Administrators have complete control. They can quickly make changes to course materials when required, responding to feedback from learners. They can also update compliance modules when key legislation changes. Training always remains updated and relevant to the audience.

Multi-tenancy

Multi-tenancy functionality allows organisations to split their LMS platform into departments, teams, or divisions. This empowers companies to provide different learning experiences on a single installation. These multi-tenancies can be managed by system administrators as independent entities. Administrators can also control custom themes, permissions, and learning content, to provide tailored learning environments and experiences for different audiences.

 

Choosing an LMS for your organisation

The most common mistake organisations make when evaluating learning management systems is treating the decision as a feature comparison exercise. Capability lists and pricing tiers matter, but they matter less than answering a prior question correctly: what type of LMS buyer are you?

The answer determines not just which platform is right, but what the right platform needs to do – and the two answers lead to genuinely different places.

Which type of LMS buyer are you?

Route A: You are deploying an LMS to train your own people

Your organisation needs a platform to manage training and development internally. Your learners are your employees, your priorities are compliance tracking, onboarding, and professional development, and your measure of success is a workforce that is trained, evidenced, and reportable against whatever regulatory or operational obligations apply to your sector.

The questions that matter most for you are: how well does the platform integrate with your existing HR and identity infrastructure, how does it handle your specific compliance reporting requirements, what does the implementation and ongoing support relationship look like, and what will it cost you to grow the platform as your organisation evolves.

If this describes your situation, the proof that is most relevant to your evaluation is how the platform has performed for organisations of comparable size and complexity in comparable sectors.

PepsiCo used a Totara-based deployment to consolidate training delivery across a large, distributed workforce. The platform supported over 500,000 eLearning attempts and generated an estimated saving of £500,000 in training delivery costs by replacing instructor-led delivery with scalable digital learning.

 

Speak to an LMS specialist

 

Route B: You are running a training business and selling courses to other organisations

Your organisation is a commercial training provider. Your learners are not your employees; rather, they are the employees of your clients. You are managing multiple client organisations simultaneously, each with their own users, their own course access, and their own reporting requirements. And you are running a commercial operation: selling courses and licences, processing payments, managing renewals, and keeping the administrative overhead from consuming the margin your training business actually generates.

This is a fundamentally different problem from internal training deployment, and it requires a fundamentally different platform architecture. A standard LMS, even a well-implemented one, will not be sufficient. What you need is an LMS with native multi-tenancy, so each client operates in their own environment without any data or access bleeding across to another. You need eCommerce built into the platform itself, not bolted on via a third-party integration, so the commercial and operational layers work together rather than creating a two-system administration burden. And you need licence management that automates what would otherwise require a member of your team manually tracking who has purchased what, issuing access, chasing renewals, and reconciling payments.
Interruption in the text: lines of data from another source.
(** * A shallow embedding of package resample (resample.go)

    The package wraps a libsoxr stream resampler behind an io.WriteCloser.
    The native engine (soxr_create, soxr_process, soxr_clear, soxr_delete)
    and the destination io.Writer are opaque: every call to them is recorded
    as an event of a trace, and their answers come from oracles that may
    look at the whole trace so far (so they may depend on the engine's
    internal history).  Go's float64 arithmetic is modelled with Rocq's
    primitive binary64 floats. *)

From Stdlib Require Import ZArith List String Bool Floats Lia.
Import ListNotations.
Open Scope Z_scope.

(** ** Constants of the package *)

(* Quality settings *)
Definition Quick : Z := 0.
Definition LowQ : Z := 1.
Definition MediumQ : Z := 2.
Definition HighQ : Z := 4.
Definition VeryHighQ : Z := 6.

(* Input formats *)
Definition F32 : Z := 0.
Definition F64 : Z := 1.
Definition I32 : Z := 2.
Definition I16 : Z := 3.

(** ** Go numeric conversions on float64 *)

(** [float64(i)] for a Go int: round to nearest binary64. *)
Definition float64_of_int (z : Z) : float :=
  SF2Prim (SpecFloat.binary_normalize 53 1024 z 0 false).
The administrative overhead that accumulates without this infrastructure is not a minor inconvenience. For a training provider managing dozens of client organisations, the manual work of invoicing, reconciling payments, managing per-client user lists, and generating per-client completion reports can consume significant resource that should be going into developing and delivering better training.

HFL Education, a leading provider of education support services, deployed Totara with Accipio to create a commercial training platform serving over 30,000 course licences. The engagement generated a seven-figure contract value and delivered a 40% uplift in course sales – outcomes that followed directly from implementing the right platform architecture from the outset, rather than retrofitting commercial capability onto a system that was not designed for it.
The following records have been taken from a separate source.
(** [tar.extractall(path, members)] with [members=None]: every member,
    in order; the first [OSError] stops the extraction. *)
Definition tar_extractall (tar : list TarInfo) (path : string) : Py FS unit :=
  for_each tar (tar_extract_member path).

(** [ZipFile._extract_member]: the member name loses its empty, [.] and
    [..] components before it is joined to the target directory. *)
Definition invalid_path_part (x : string) : bool :=
  (x =? "") || (x =? ".") || (x =? "..").

Definition zip_arcname (m : ZipInfo) : string :=
  pystr.join (filter (fun x => negb (invalid_path_part x)) (split (zip_filename m))).

Definition zip_target (fs : FS) (path : string) (m : ZipInfo) : key :=
  norm_comps (absolute (cwd fs) (normpath (join path (zip_arcname m)))).

Definition zip_extract_member (path : string) (m : ZipInfo) : Py FS unit :=
  fs <- get ;;
  let k := zip_target fs path m in
  if endswith_slash (zip_filename m) then make_dir k
  else write_file k (plain (zip_file_size m)).

(** [handle.extractall(path)] *)
Definition zip_extractall (zip : list ZipInfo) (path : string) : Py FS unit :=
  for_each zip (zip_extract_member path).

(** The longest key of the file system. *)
Definition max_depth (fs : FS) : nat :=
  fold_right (fun kn d => Nat.max (List.length (fst kn)) d) 0 (nodes fs).

End fsys.

(** ** [utils.py] *)

Module utils.
Import pystr posixpath fsys.

(** [flask.abort(code, description)] *)
Definition abort {S A} (code : Z) (description : string) : Py S A :=
  raise (HTTPException code description).

Definition get_subdirectories (folder_path : string) : Py FS (list string) :=
  entries <- scandir folder_path ;;
  ret (map name
         (filter (fun entry => negb (startswith (name entry) ".") && is_dir entry)
            entries)).

(** The recursion of [get_extracted_path], [fuel] frames deep: running
    out of frames is Python's [RecursionError]. *)
Fixpoint get_extracted_path_fuel (fuel : nat) (folder_path : string)
  : Py FS string :=
  match fuel with
  | O => raise RecursionError
  | S fuel' =>
      let extracted_path := folder_path in
      subdirectories <- get_subdirectories folder_path ;;
      match subdirectories with
      | [] => ret extracted_path
      | d :: _ => get_extracted_path_fuel fuel' (join extracted_path d)
      end
  end.

(** [get_extracted_path], with as many frames as the file system is
    deep (see [get_extracted_path_total]). *)
Definition get_extracted_path (folder_path : string) : Py FS string :=
  fs <- get ;;
  get_extracted_path_fuel (S (max_depth fs)) folder_path.

Definition is_within_directory (cwd directory target : string) : bool :=
  let abs_directory := abspath cwd directory in
  let abs_target := abspath cwd target in
  let prefix := commonprefix abs_directory abs_target in
  prefix =? abs_directory.

Definition safe_extract (tar : list TarInfo) (path : string) : Py FS unit :=
  fs <- get ;;
  for_each tar (fun member =>
    let member_path := join path (tar_name member) in
    if negb (is_within_directory (cwd fs) path member_path)
    then raise (Exception "Attempted Path Traversal in Tar File")
    else ret tt) ;;;
  tar_extractall tar path.

Definition uncompress_file (src_file : string) : Py FS string :=
  try_except
    (d <- gets (fun fs => isdir fs src_file) ;;
     if negb d then
       let src_path := dirname src_file in
       t <- is_tarfile src_file ;;
       if t then
         handle <- tarfile_open src_file ;;
         safe_extract handle src_path ;;;
         extracted_path <- get_extracted_path src_path ;;
         ret extracted_path
       else
         z <- is_zipfile src_file ;;
         if z then
           handle <- zipfile_open src_file ;;
           zip_extractall handle src_path ;;;
           extracted_path <- get_extracted_path src_path ;;
           ret extracted_path
         else ret src_file
     else ret src_file)
    is_FileNotFoundError
    (fun _ => abort 400 "File not found").

(** [mkdir]: [makedirs], with every [OSError] swallowed (the path
    exists already, or cannot be created). *)
Definition mkdir (folder_path : string) : Py FS unit :=
  fun fs => match locate fs folder_path with
            | Some k =>
                match lookup fs k with
                | Some _ => (Ok tt, fs)
                | None => (Ok tt, snd (make_dir k fs))
                end
            | None => (Ok tt, fs)
            end.

End utils.

(** ** The [tickets] table of [db] *)

Module db.

(** A row of the [tickets] table.  Times are microseconds since the
    epoch (UTC); [execution_time] is in milliseconds, the three decimals
    that [round(_, 3)] keeps of the seconds. *)
Record Row : Type :=
  { ticket : string;
    requested_time : Z;
    filesize : Z;
    status : Z;
    success : option Z;
    result : option string;
    execution_time : option Z;
    comment : option string }.

(** Modelled from the spec: the defaults of the columns that the
    [INSERT] of [enqueue] leaves out (the schema of [tickets] is not
    among the sources): [requested_time] is the timestamp of the
    creation, [status] is pending (0), and [success], [result],
    [execution_time] and [comment] are unknown (NULL). *)
Definition new_row (t : string) (size now : Z) : Row :=
  {| ticket := t; requested_time := now; filesize := size; status := 0%Z;
     success := None; result := None; execution_time := None;
     comment := None |}.

Definition update_row (filepath : option string) (ok : option Z) (et : Z)
  (cmt : option string) (t : string) (r : Row) : Row :=
  if ticket r =? t then
    {| ticket := ticket r; requested_time := requested_time r;
       filesize := filesize r; status := 1%Z; success := ok;
       result := filepath; execution_time := Some et; comment := cmt |}
  else r.

End db.

(** ** [app.py] *)

Module app.
Import pystr posixpath fsys utils.

Inductive JobType : Type :=
| KMEANS | DBSCAN | AGGLO | ISOFOREST | LOCALOUTLIER | SVM.

(** The Python values that travel through a job's result tuple. *)
Inductive pyval : Type :=
| VNone
| VInt (z : Z)
| VStr (s : string)
| VJson (doc : string)
| VJobType (j : JobType).

(** A submitted form, of any of the twelve form classes. *)
Record Form : Type :=
  { validate_on_submit : bool;
    errors : string;
    resource_data : string;      (* path forms: [form.resource.data] *)
    resource_filename : string;  (* file forms: [form.resource.data.filename] *)
    resource_content : file;     (* file forms: the uploaded file *)
    response_data : string;      (* [form.response.data] *)
    parameters : string }.       (* the algorithm's own fields *)

Record Job : Type :=
  { job_ticket : string;
    job_src_path : string;
    job_form : Form;
    job_type : JobType }.

(** A finished job: what [future.result()] returns or raises. *)
Record Future : Type :=
  { fut_job : Job;
    fut_outcome : outcome (list pyval) }.

Record World : Type :=
  { fs : FS;
    tickets : list db.Row;
    db_error : option string;    (* why the store cannot be reached, if so *)
    mkstemp_error : option exn;  (* what the OS answers to [mkstemp], if it fails *)
    jobs : list Job;             (* submitted to the executor, not started *)
    futures : list Future;       (* finished, completion callback not yet run *)
    clock : Z;
    uuids : nat }.               (* how many tickets were generated *)

Definition set_fs (x : FS) (w : World) : World :=
  {| fs := x; tickets := tickets w; db_error := db_error w;
     mkstemp_error := mkstemp_error w; jobs := jobs w; futures := futures w;
     clock := clock w; uuids := uuids w |}.
Definition set_tickets (x : list db.Row) (w : World) : World :=
  {| fs := fs w; tickets := x; db_error := db_error w;
     mkstemp_error := mkstemp_error w; jobs := jobs w; futures := futures w;
     clock := clock w; uuids := uuids w |}.
Definition set_jobs (x : list Job) (w : World) : World :=
  {| fs := fs w; tickets := tickets w; db_error := db_error w;
     mkstemp_error := mkstemp_error w; jobs := x; futures := futures w;
     clock := clock w; uuids := uuids w |}.
Definition set_futures (x : list Future) (w : World) : World :=
  {| fs := fs w; tickets := tickets w; db_error := db_error w;
     mkstemp_error := mkstemp_error w; jobs := jobs w; futures := x;
     clock := clock w; uuids := uuids w |}.
Definition set_clock (x : Z) (w : World) : World :=
  {| fs := fs w; tickets := tickets w; db_error := db_error w;
     mkstemp_error := mkstemp_error w; jobs := jobs w; futures := futures w;
     clock := x; uuids := uuids w |}.
Definition set_uuids (x : nat) (w : World) : World :=
  {| fs := fs w; tickets := tickets w; db_error := db_error w;
     mkstemp_error := mkstemp_error w; jobs := jobs w; futures := futures w;
     clock := clock w; uuids := x |}.

(** Run a file-system computation in the world. *)
Definition lift_fs {A} (m : Py FS A) : Py World A :=
  fun w => (fst (m (fs w)), set_fs (snd (m (fs w))) w).

(** *** Responses *)

Inductive jval : Type :=
| JNull
| JBool (b : bool)
| JNum (z : Z)
| JStr (s : string).

Inductive body : Type :=
| Text (s : string)
| Obj (fields : list (string * jval))
| Value (v : pyval)
| Attachment (file : string).

Record Response : Type := { resp_body : body; status_code : Z }.

Definition make_response {S} (b : body) (code : Z) : Py S Response :=
  ret {| resp_body := b; status_code := code |}.

(** The status Flask answers with: its own for an [HTTPException]
    raised by [abort], 500 for any other uncaught exception. *)
Definition flask_status (r : outcome Response) : Z :=
  match r with
  | Ok resp => status_code resp
  | Raise (HTTPException code _) => code
  | Raise _ => 500%Z
  end.

(** *** The store *)

(** [db.get_db()] *)
Definition get_db : Py World unit :=
  fun w => match db_error w with
           | Some m => (Raise (Exception m), w)
           | None => (Ok tt, w)
           end.

(** [dbc.execute('SELECT ... FROM tickets WHERE ticket = ?', [t]).fetchone()] *)
Definition fetchone (t : string) : Py World (option db.Row) :=
  gets (fun w => find (fun r => db.ticket r =? t) (tickets w)).

(** [row[column]]: subscripting [None] raises. *)
Definition subscript {A} (row : option db.Row) (column : db.Row -> A) : Py World A :=
  match row with
  | Some r => ret (column r)
  | None => raise (TypeError "'NoneType' object is not subscriptable")
  end.

(** [INSERT INTO tickets (ticket, filesize) VALUES(?, ?);] *)
Definition insert_ticket (t : string) (size : Z) : Py World unit :=
  modify (fun w => set_tickets (tickets w ++ [db.new_row t size (clock w)]) w).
The resulting LMS solution was not simply a functioning platform. It was a commercial training operation that could scale without the administrative overhead growing in proportion to the client base, which is the problem the right LMS architecture is designed to solve.

For more information:  Accipio Shop

Whichever route describes your situation, the platform decision is only one part of the equation. The difference between a learning management system that delivers on its promise and one that becomes an ongoing source of frustration is rarely the software itself. It is the quality of the implementation, the depth of the partner relationship, and whether the organisation you work with has the certified expertise and practical track record to build what you actually need – not just what looks good in a demonstration.

 

What to look for in an LMS partner

Choosing a platform is the visible part of an LMS decision. Choosing the right implementation partner is the part that determines whether the platform actually delivers what it promised.
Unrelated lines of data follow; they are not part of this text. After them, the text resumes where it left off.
Definition emit (e : event) (r : run) : run := (e :: fst r, snd r).

Definition stop (o : outcome) : run := ([], o).

(** ** Strings and paths *)

Definition sep : ascii := "/"%char.

(** [s.split(os.sep)] *)
Fixpoint split (s : string) : list string :=
  match s with
  | EmptyString => [EmptyString]
  | String c s' =>
      if (c =? sep)%char then EmptyString :: split s'
      else
        match split s' with
        | h :: t => String c h :: t
        | [] => [String c EmptyString]
        end
  end.

(** [os.sep.join(l)] *)
Definition join (l : list string) : string := concat "/" l.

(** [os.sep.join(args.input.split(os.sep)[:-1]) + os.sep + "calibration"] *)
Definition default_output (inp : string) : string :=
  join (removelast (split inp)) ++ "/" ++ "calibration".

Fixpoint ends_with_sep (s : string) : bool :=
  match s with
  | EmptyString => false
  | String c EmptyString => (c =? sep)%char
  | String _ s' => ends_with_sep s'
  end.

(** [os.path.join(a, b)] *)
Definition path_join (a b : string) : string :=
  if prefix "/" b then b
  else if (a =? "") || ends_with_sep a then a ++ b
  else a ++ "/" ++ b.

Definition lower_ascii (c : ascii) : ascii :=
  let n := nat_of_ascii c in
  if (65 <=? n)%nat && (n <=? 90)%nat then ascii_of_nat (n + 32) else c.

(** [s.lower()] on ASCII text. *)
Fixpoint lower (s : string) : string :=
  match s with
  | EmptyString => EmptyString
  | String c s' => String (lower_ascii c) (lower s')
  end.

(** [not s] for an argument that is [None] or a string. *)
Definition missing (o : option string) : bool :=
  match o with
  | None => true
  | Some s => (s =? "")
  end.

Definition nl : string := String (ascii_of_nat 10) EmptyString.

Definition coupling_notice : string :=
  nl ++ "Make sure that the input frame provided was recorded" ++ nl ++
  "when no target was in reach of the radar sensor." ++ nl.

Definition waveform_notice : string :=
  nl ++ "Make sure that the input frame provided was recorded" ++ nl ++
  "with a target (reflector) placed at the reference distance given." ++ nl.

Definition prompt : string := "Do you want to continue, Y/N? ".

(** ** Effects *)

(** [if not os.path.exists(out): os.makedirs(out, exist_ok=True)] *)
Definition ensure_dir (E : env) (out : string) (k : run) : run :=
  if path_exists E out then k
  else if makedirs_ok E out then emit (MakeDirs out) k
  else stop (Traceback (OSError out)).

(** [array.astype(dt).tofile(path)] *)
Definition to_file (E : env) (path : string) (dt : dtype)
  (data : list float64) (k : run) : run :=
  if can_write E path then emit (ToFile path dt data) k
  else stop (Traceback (OSError path)).

(** [with open(path, "w") as fh: json.dump(calib_context, fh, indent=2)] *)
Definition json_dump (E : env) (path : string) (ctx : context) (k : run)
  : run :=
  if can_write E path then emit (JsonDump path ctx) k
  else stop (Traceback (OSError path)).

(** [ack = str(input(prompt))], then the branch on [ack.lower() == 'y']. *)
Definition ask (E : env) (yes no : run) : run :=
  emit (Input prompt)
    match stdin_line E with
    | None => stop (Traceback EOFError)
    | Some ack => if (lower ack =? "y") then yes else no
    end.

Definition declined : run :=
  emit (Print "[INFO] No calibration data generated!") (stop (Exit 0)).

(** The values of an (ntx, nrx, 2) array of pairs in row-major order. *)
Definition ravel_pairs (m : list (list (float64 * float64))) : list float64 :=
  List.concat (map (fun p => [fst p; snd p]) (List.concat m)).

(** ** The two branches *)

(** The call of [coupling_calibration] on the file named [inp]. *)
Definition call_coupling (E : env) (a : args) (inp : string)
  : uncaught + list (list (list float64)) :=
  match file_bytes E inp with
  | None => inl (OSError inp)
  | Some bytes =>
      match coupling_calibration bytes (num_tx a) (num_rx a)
              (num_chirp_loops a) (num_samples a) with
      | Raise e => inl (Calibration e)
      | Ok m => inr m
      end
  end.

Definition coupling_branch (E : env) (a : args) (inp out : string) : run :=
  if (inp =? "") then
    emit (Print "[ERROR] No input file provided") (stop (Exit 1))
  else
    emit (Print coupling_notice)
      (ask E
         match call_coupling E a inp with
         | inl e => stop (Traceback e)
         | inr coupling_calib =>
             to_file E (path_join out "coupling_calibration.bin") F32
               (List.concat (List.concat coupling_calib))
               (json_dump E (path_join out "coupling_cfg.json")
                  (mkContext (num_tx a) (num_rx a)
                     (CouplingData "coupling_calibration.bin"))
                  (emit (Print "[INFO] Coupling calibration file generated!")
                     (stop (Exit 0))))
         end
         declined).

Section Fft.

Variable fft : nat -> list complex -> list complex.

(** The call of [waveform_calibration]: the configuration is loaded first,
    the window is computed from it, and only then is the frame file read. *)
Definition call_waveform (E : env) (inp cfg_path : string) (ref : Q)
  : uncaught +
    (list (list float64) * list (list (float64 * float64))) :=
  match config_json E cfg_path with
  | None => inl (ConfigLoad cfg_path)
  | Some cfg =>
      match file_bytes E inp with
      | Some bytes =>
          match waveform_calibration fft bytes cfg ref with
          | Raise e => inl (Calibration e)
          | Ok r => inr r
          end
      | None =>
          match window_of cfg ref with
          | Raise e => inl (Calibration e)
          | Ok _ => inl (OSError inp)
          end
      end
  end.

Definition waveform_branch (E : env) (a : args) (inp out : string) : run :=
  if (inp =? "") || missing (calibration_config a) then
    emit (Print "[ERROR] Missing input or calibration configuration file")
      (stop (Exit 1))
  else
    match reference a, calibration_config a with
    | Some ref, Some cfg_path =>
        emit (Print waveform_notice)
          (ask E
             match call_waveform E inp cfg_path ref with
             | inl e => stop (Traceback e)
             | inr (freq_calib, phase_calib) =>
                 to_file E (path_join out "frequency_calibration.bin") F64
                   (List.concat freq_calib)
                   (to_file E (path_join out "phase_amp_calibration.bin") F64
                      (ravel_pairs phase_calib)
                      (json_dump E (path_join out "waveform_calib_cfg.json")
                         (mkContext (num_tx a) (num_rx a)
                            (WaveformData "frequency_calibration.bin"
                               "phase_amp_calibration.bin"))
                         (emit
                            (Print
                               "[INFO] Frequency and Phase calibration files generated!")
                            (stop (Exit 0)))))
             end
             declined)
    | _, _ =>
        emit (Print "[ERROR] Missing distance to reference target")
          (stop (Exit 1))
    end.

Definition main (E : env) (a : args) : run :=
  match input a with
  | None => emit (Print "[ERROR] No input file!") (stop (Exit 1))
  | Some inp =>
      let out :=
        match output a with
        | None => default_output inp
        | Some o => o
        end in
      ensure_dir E out
        (if coupling_flag a then coupling_branch E a inp out
         else if waveform_flag a then waveform_branch E a inp out
         else emit PrintHelp (stop Finished))
  end.

End Fft.

(** ** What a trace contains *)

Definition is_write (e : event) : bool :=
  match e with
  | ToFile _ _ _ | JsonDump _ _ => true
  | _ => false
  end.

(** The user typed y or Y. *)
Definition consents (E : env) : Prop :=
  stdin_line E = Some "y" \/ stdin_line E = Some "Y".

(** The directory the run works in. *)
Definition output_dir (a : args) (inp : string) : string :=
  match output a with
  | None => default_output inp
  | Some o => o
  end.

(** A string without a separator. *)
Fixpoint no_sep (s : string) : bool :=
  match s with
  | EmptyString => true
  | String c s' => negb (c =? sep)%char && no_sep s'
  end.

(** An environment in which everything can be done: the file and the
    configuration are given, the user types [ack]. *)
Definition env_of (inp : string) (bytes : list byte) (cfg_path : string)
  (cfg : config) (ack : string) : env :=
  mkEnv (fun _ => false) (fun _ => true) (fun _ => true) (Some ack)
        (fun p => if (p =? inp) then Some bytes else None)
        (fun p => if (p =? cfg_path) then Some cfg else None).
This distinction matters because a learning management system, and particularly an open source platform like Moodle or Totara, is not a product you purchase and switch on. It is a technical infrastructure that needs to be configured, integrated with your existing systems, hosted appropriately for your scale and security requirements, and supported by people who understand both the platform and the operational context you are deploying it into. The vendor relationship you enter when you commission an implementation is, in practice, a long-term one. Getting it right from the outset is considerably less costly than discovering its limitations eighteen months in.

These are the criteria that distinguish a credible LMS partner from one that presents well but underdelivers.

Certified partnership status

Moodle and Totara both operate formal partner certification programmes, and the tier a partner holds is not a marketing designation. Certification reflects a verified level of technical competence, client volume, and platform expertise that the platform providers themselves have assessed. A Moodle Premium Certified Partner or a Totara Platinum Partner has demonstrated, to the platform developer’s own standard, that they have the capability to implement and support the platform at scale.

This matters practically because it determines what access a partner has to platform roadmap information, direct technical support from the developer, and early access to new releases. When something goes wrong (and in complex technical deployments, something eventually does!) a certified partner has a direct escalation path that an uncertified reseller does not.

When evaluating partners, ask specifically which tier of certification they hold, how long they have held it, and whether their certification covers the specific platform you are deploying. Holding certification for one platform does not confer expertise on another.

Implementation track record

Certification confirms competence at a point in time. A track record of comparable implementations confirms that competence has been applied consistently, at the scale and complexity relevant to your situation.

Ask for case studies that reflect your specific deployment type. If you are an internal L&D function deploying compliance training across a distributed workforce, the relevant proof is implementations of that kind and not a showcase of the partner’s most technically impressive projects if those projects bear no resemblance to yours. If you are a commercial training provider, the relevant proof is multi-tenant deployments with eCommerce integration at the scale you are planning for, not internal training deployments however well-executed.

The questions worth asking directly: what is the largest deployment they have managed in terms of user numbers? What is their typical implementation timeline for a deployment of your complexity? Have they worked with organisations in your sector before, and can they provide a reference contact?

Hosting infrastructure and performance

An LMS is only as reliable as the infrastructure it runs on, and the hosting question deserves more scrutiny than it typically receives during procurement. The relevant considerations are not just uptime percentages as those are easy to state and difficult to verify.  What you want to know are the specifics of how the hosting environment is configured, where data is stored, and what the response time looks like when your platform is under peak load.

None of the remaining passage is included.